I have had every scan and 'oscopy that you can get and they have been unable to find my tumours. Most of my blood tests have been normal and my 5HIAA has always been normal. The only indicator apart from my symptoms was a sometimes elevated blood serotonin. The reason it is only sometimes elevated is probably the same reason you only sometimes have diarrhoea - these tumours can be "cyclical secreters", so you may only be getting the hits of hormone release sometimes, not constantly.
It's strange because having an elevated normetanephrine and headaches sounds more like a Pheochromocytoma, another type of NET, but it doesn't mention diarrhoea as a symptom.
It might be worthwhile getting a copy of the latest diagnostic manual which you can download free off the internet. I can't remember the web address but the title is: "Neuroendocrine Tumors : A Comprehensive Guide to Diagnosis and Management" and they are up to the 5th Edition.
If you want me to send you any other info I have gathered on Carcinoid, just send me your e-mail address in a private reply.

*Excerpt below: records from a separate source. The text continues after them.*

(* ===== verification/RpcCtl.v ===== *)
(** * The commands of a control client reach the device

    The counterpart of RpcProps.v for ControlShm.v: control operations have no
    ring pointers, but a list of elements comes back through the block's data. *)

From S2P Require Import Prelude Posix Pcm DirectData DirectIpc DirectConf ShmCtrl PcmShm ControlShm Waiters AserverData Aserver RpcWorld RpcSim RpcRules.

Section Remote.
Context {D UP UC : Type} `{!PcmTypes} `{!CtlTypes} `{!Union pcm_member UP} `{!Union ctl_member UC}
  `{!AserverH} `{!Behind D}.
Context (cl : Z).

Abbreviation wire := (wire D UP UC).
Abbreviation server := (server_state wire).
Abbreviation client := (ctl_shm_state server).
Abbreviation block := (snd_ctl_shm_ctrl_t UC).

#[local] Instance ctl_client_env : ShmEnv server := server_env cl.

(** ** The operations *)

Inductive remote_ctl : Type -> Type :=
  | C_subscribe_events (n : Z) : remote_ctl Z
  | C_pcm_prefer_subdevice (n : Z) : remote_ctl Z
  | C_rawmidi_prefer_subdevice (n : Z) : remote_ctl Z
  | C_set_power_state (n : Z) : remote_ctl Z
  | C_card_info (x : card_info_t) : remote_ctl (Z * card_info_t)
  | C_elem_info (x : elem_info_t) : remote_ctl (Z * elem_info_t)
  | C_elem_read (x : elem_value_t) : remote_ctl (Z * elem_value_t)
  | C_elem_write (x : elem_value_t) : remote_ctl (Z * elem_value_t)
  | C_elem_lock (x : elem_id_t) : remote_ctl (Z * elem_id_t)
  | C_elem_unlock (x : elem_id_t) : remote_ctl (Z * elem_id_t)
  | C_hwdep_next_device (x : Z) : remote_ctl (Z * Z)
  | C_hwdep_info (x : hwdep_info_t) : remote_ctl (Z * hwdep_info_t)
  | C_pcm_next_device (x : Z) : remote_ctl (Z * Z)
  | C_pcm_info (x : snd_pcm_info_t) : remote_ctl (Z * snd_pcm_info_t)
  | C_rawmidi_next_device (x : Z) : remote_ctl (Z * Z)
  | C_rawmidi_info (x : rawmidi_info_t) : remote_ctl (Z * rawmidi_info_t)
  | C_get_power_state (x : Z) : remote_ctl (Z * Z).
(* ===== verification/SyncProps.v ===== *)
(** * Moving a client's frames to the slave

    The synchronisation of dmix and dshare: which frames they move, where they
    put them, and what they leave alone. *)

From S2P Require Import Prelude Posix ShmArea Pcm PcmMmap DirectData DirectIpc DirectRun DirectRules Dmix ChunkProps DirectSim MixProps.

(** pcm_local.h: differences of ring pointers. *)
Class FrameDiff `{!PcmLocal} : Prop := {
  frame_diff_mod : forall a b n, 0 <= a < n -> 0 <= b < n -> pcm_frame_diff a b n = (a - b) mod n;
  frame_diff2_range : forall a b n, 0 <= a < n -> 0 <= b < n -> 0 <= pcm_frame_diff2 a b n < n;
  frame_diff2_same : forall a n, 0 <= a < n -> pcm_frame_diff2 a a n = 0;
}.

(** Ring sizes and pointers of a client that plays. *)
Record sync_geometry (p : snd_pcm_t) (d : snd_pcm_direct_t) : Prop := {
  buffer_pos : 0 < buffer_size p;
  boundary_range : buffer_size p <= boundary p < 2 ^ 63 - buffer_size p;
  slave_period_pos : 0 < slave_period_size d;
  slave_buffer_pos : 0 < slave_buffer_size d;
  slave_boundary_range : slave_buffer_size d <= slave_boundary d < 2 ^ 63 - slave_buffer_size d;
  appl_range : 0 <= appl_ptr d < boundary p;
  last_appl_range : 0 <= last_appl_ptr d < boundary p;
  slave_appl_range : 0 <= slave_appl_ptr d < slave_boundary d;
  slave_hw_range : 0 <= slave_hw_ptr d < slave_boundary d;
}.

(** The boundaries of a 64-bit system are such: a buffer size doubled as long as the
    result and another buffer fit a long. *)
Lemma double_boundary_fits fuel b size :
  0 < size -> (size | b) -> size <= b < 2 ^ 63 - size -> 2 ^ 63 <= b * 2 ^ Z.of_nat fuel ->
  exists r, double_boundary fuel b size = Some r
    /\ (size | r) /\ size <= r < 2 ^ 63 - size /\ 2 ^ 63 - size <= 2 * r.
Proof.
  revert b. induction fuel as [|n IH]; intros b Hs Hd Hb Hf; [lia|]. cbn [double_boundary].
  unfold LONG_MAX. rewrite !wrap_id by lia. destruct (_ <=? _) eqn:E; reflect; [|exists b; split_and!; done || lia].
  rewrite Nat2Z.inj_succ, Z.pow_succ_r in Hf by lia.
  apply IH; [done|by apply Z.divide_mul_l|lia|]. by rewrite <- Z.mul_assoc.
Qed.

by LauriG - May 18 at 10:38 AM
I have carcinoid syndrome but my tumours have not yet been found. It is difficult when it is such a hard disease to diagnose and treat, and there seem to be conflicting messages from doctors. I live in Australia and was fortunate to find a specialist willing to start me on treatment so I am also on Sandostatin. Funnily enough my mother has since been diagnosed after they found her tumours incidentily.
Something that you may find useful to look at is the recording of the presentation by Dr Rodney Pommier at the 2009 NET Symposium. He does surgery on people that other doctors refuse to touch - although whether this would include your situation I don't know. I found his presentation very informative and helpful regarding a number of aspects of this disease. The address is:
Hope it's helpful to you.
God Bless, Lauri.
by LauriG - January 19, 2013
There are a few considerations to take into account with CgA.
One is whether you are taking any PPI medication (commonly used reflux medications). This can raise your CgA levels. My first CgA test came back as 29, but when I stopped my PPI meds and re-tested it was 14.
The second is that most comments I read, including from a carcinoid specialist, are that the important thing is the pattern, not the initial result. So if you are retested and the level continues to rise, then that would be an indication of the need for treatment.
Did you have any scans before or after your surgery? Did they take lymph nodes? Did they find any metastases at the time?
I have Carcinoid Syndrome but no tumours located. I am being successfully treated with Sandostatin LAR. I am very thankful to God for the many miracles that resulted in my diagnosis.